An intermediate note for organizing research material, evidence links, issue structure, and inclusion decisions before the reader-facing article is written.

LLM Training, Fine-Tuning, RAG, and Agents: Source Notes

Source Map

Primary / Official

Foundational / Academic

Secondary / Orientation

  • Vendor explainers were used only for orientation and were not treated as durable definitions unless they matched the official docs above.

Evidence Notes for the Main Claims

  • Pretraining and fine-tuning both change model weights, but they differ in scope, cost, and retraining cadence.
  • Prompting changes runtime context, not weights. Long or highly constrained instructions become brittle more quickly than narrower prompts.
  • RAG injects retrieved documents into context, so it is suitable for fresh information and internal knowledge, but retrieval misses and bad source quality still leak into the answer.
  • Tool use gives the model external actions such as calculation, lookup, database operations, or business API calls. A single call is different from a multi-step autonomous loop.
  • Agents are control loops that iterate through planning, execution, and verification. They are not synonymous with workflows.
  • MCP is an integration protocol, not a training method. It complements RAG and tool use rather than replacing them.

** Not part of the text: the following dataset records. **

(* ===== verification/WpaAuth.v ===== *)
(** * The WPA authenticator (src/src/ap/wpa_auth.c)

    The 4-way handshake and the group key handshake of hostapd: the PTK and
    PTK group state machines of every station, the group key state machine
    they share, and the handling of received EAPOL-Key frames.

    [wpa_sm] is [struct wpa_state_machine] and [wpa_group] is [struct
    wpa_group]; the [world] is the authenticator with its group, all its
    stations and the event loop.  The station an operation is about is the
    member [me]; [focus] brings another one there, as the loops over all the
    stations do.  What the driver, the clock and the random number generator
    answer is the interface [Oracle], asked with the number of the question
    ([tick]); what the callbacks are told is recorded in [outs], newest first.

    There is one group (no VLANs), and the PMKSA cache is a list of entries
    with the station they belong to; opportunistic key caching is left out.
    The build has CONFIG_IEEE80211W and none of CONFIG_IEEE80211R,
    CONFIG_PEERKEY, CONFIG_P2P, CONFIG_WNM, CONFIG_MESH, CONFIG_SAE, CONFIG_HS20 and
    CONFIG_TESTING_OPTIONS.  A loop that runs out of fuel sets [stuck]. *)

From Stdlib Require Import String.
From S2P Require Import Prelude.
From S2P Require Import Eloop.
From S2P Require Import Wpabuf.
From S2P Require Import Common.
From S2P Require Import Aes.
From S2P Require Import Hash.
From S2P Require Import WpaCommon.
From S2P Require Import WpaIe.

(** ** Data (wpa_auth_i.h, wpa_auth.h) *)

Inductive wpa_ptk_states :=
  | WPA_PTK_INITIALIZE | WPA_PTK_DISCONNECT | WPA_PTK_DISCONNECTED | WPA_PTK_AUTHENTICATION
  | WPA_PTK_AUTHENTICATION2 | WPA_PTK_INITPMK | WPA_PTK_INITPSK | WPA_PTK_PTKSTART
  | WPA_PTK_PTKCALCNEGOTIATING | WPA_PTK_PTKCALCNEGOTIATING2 | WPA_PTK_PTKINITNEGOTIATING
  | WPA_PTK_PTKINITDONE.
Inductive wpa_ptk_group_states :=
  | WPA_PTK_GROUP_IDLE | WPA_PTK_GROUP_REKEYNEGOTIATING | WPA_PTK_GROUP_REKEYESTABLISHED
  | WPA_PTK_GROUP_KEYERROR.
Inductive wpa_group_states :=
  | WPA_GROUP_GTK_INIT | WPA_GROUP_SETKEYS | WPA_GROUP_SETKEYSDONE | WPA_GROUP_FATAL_FAILURE.
Inductive wpa_version := WPA_VERSION_NO_WPA | WPA_VERSION_WPA | WPA_VERSION_WPA2.
Inductive wpa_event :=
  | WPA_AUTH | WPA_ASSOC | WPA_DISASSOC | WPA_DEAUTH | WPA_REAUTH | WPA_REAUTH_EAPOL | WPA_ASSOC_FT.
Inductive wpa_eapol_var :=
  | WPA_EAPOL_portEnabled | WPA_EAPOL_portValid | WPA_EAPOL_authorized | WPA_EAPOL_portControl_Auto
  | WPA_EAPOL_keyRun | WPA_EAPOL_keyAvailable | WPA_EAPOL_keyDone | WPA_EAPOL_inc_EapolFramesTx.

#[global] Instance wpa_ptk_states_eq_dec : EqDecision wpa_ptk_states.
Proof. solve_decision. Defined.
#[global] Instance wpa_ptk_group_states_eq_dec : EqDecision wpa_ptk_group_states.
Proof. solve_decision. Defined.
#[global] Instance wpa_group_states_eq_dec : EqDecision wpa_group_states.
Proof. solve_decision. Defined.
#[global] Instance wpa_version_eq_dec : EqDecision wpa_version.
Proof. solve_decision. Defined.
#[global] Instance wpa_event_eq_dec : EqDecision wpa_event.
Proof. solve_decision. Defined.
#[global] Instance wpa_eapol_var_eq_dec : EqDecision wpa_eapol_var.
Proof. solve_decision. Defined.

Definition RSNA_MAX_EAPOL_RETRIES : nat := 4.
Definition dot11RSNAConfigGroupUpdateCount : Z := 4.
Definition dot11RSNAConfigPairwiseUpdateCount : Z := 4.
Definition eapol_key_timeout_first : Z := 100.
Definition eapol_key_timeout_subseq : Z := 1000.
Definition eapol_key_timeout_first_group : Z := 500.

(** The handlers of the timeouts. *)
Inductive wpa_handler :=
  | wpa_send_eapol_timeout_h | wpa_rekey_ptk_h | wpa_sm_call_step_h | wpa_rekey_gtk_h | wpa_rekey_gmk_h
  | ieee80211_tkip_countermeasures_stop_h.
#[global] Instance wpa_handler_eq_dec : EqDecision wpa_handler.
Proof. solve_decision. Defined.

(** A replay counter and whether it is valid. *)
Definition replay_slot : Type := list Z * bool.
Definition replay_zero : list replay_slot := replicate RSNA_MAX_EAPOL_RETRIES (replicate 8 0, false).

(** A PMKSA cache entry: the PMK and its identifier. *)
Record wpa_pmksa := mk_wpa_pmksa { pmksa_pmk : list Z; pmksa_pmkid : list Z }.

(** [struct wpa_state_machine].  The last members are what the callbacks of
    wpa_auth_glue.c know about the station: its PSKs, the MSK, the variables
    of its EAPOL state machine, and whether it is in the list of stations;
    [freed] means that the memory has been released. *)
Record wpa_sm := mk_wpa_sm {
  sm_addr : list Z;
  wpa_ptk_state : wpa_ptk_states;
  wpa_ptk_group_state : wpa_ptk_group_states;
  Init : bool;
  DeauthenticationRequest : bool;
  AuthenticationRequest : bool;
  ReAuthenticationRequest : bool;
  Disconnect : bool;
  TimeoutCtr : Z;
  GTimeoutCtr : Z;
  TimeoutEvt : bool;
  EAPOLKeyReceived : bool;
  EAPOLKeyPairwise : bool;
  EAPOLKeyRequest : bool;
  MICVerified : bool;
  GUpdateStationKeys : bool;
  ANonce : list Z;
  SNonce : list Z;
  alt_SNonce : list Z;
  alt_replay_counter : list Z;
  PMK : list Z;
  PTK : wpa_ptk;
  PTK_valid : bool;
  pairwise_set : bool;
  keycount : Z;
  Pair : bool;
  key_replay : list replay_slot;
  prev_key_replay : list replay_slot;
  PInitAKeys : bool;
  PTKRequest : bool;
  has_GTK : bool;
  PtkGroupInit : bool;
  last_rx_eapol_key : option (list Z);
  last_rx_eapol_key_len : Z;
  changed : bool;
  in_step_loop : bool;
  pending_deinit : bool;
  started : bool;
  mgmt_frame_prot : bool;
  rx_eapol_key_secure : bool;
  update_snonce : bool;
  alt_snonce_valid : bool;
  req_replay_counter : list Z;
  req_replay_counter_used : bool;
  wpa_ie : option (list Z);
  wpa : wpa_version;
  pairwise : Z;
  wpa_key_mgmt : Z;
  pmksa : option wpa_pmksa;
  RemoteMICFailures : Z;
  pending_1_of_4_timeout : bool;
  psks : list (list Z);
  msk : option (list Z);
  has_eapol_sm : bool;
  keyRun : bool;
  keyAvailable : bool;
  listed : bool;
  freed : bool
}.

Downgraded or Rejected Material

  • Vendor marketing claims were downgraded when they lacked evaluation details or stable definitions.
  • Detailed implementation examples were omitted because the report is a comparison and decision guide, not an engineering cookbook.
  • Claims that RAG guarantees correctness or that fine-tuning can absorb constantly changing facts were rejected.

Open Questions

  • The actual lift from fine-tuning depends on the dataset and the evaluation metric.
  • RAG quality depends on chunking, metadata, retrieval quality, and access control.
  • Agent safety depends on permissions, sandboxing, auditability, and rollback paths.
  • MCP’s practical value depends on how much connector sprawl it can reduce in a real deployment.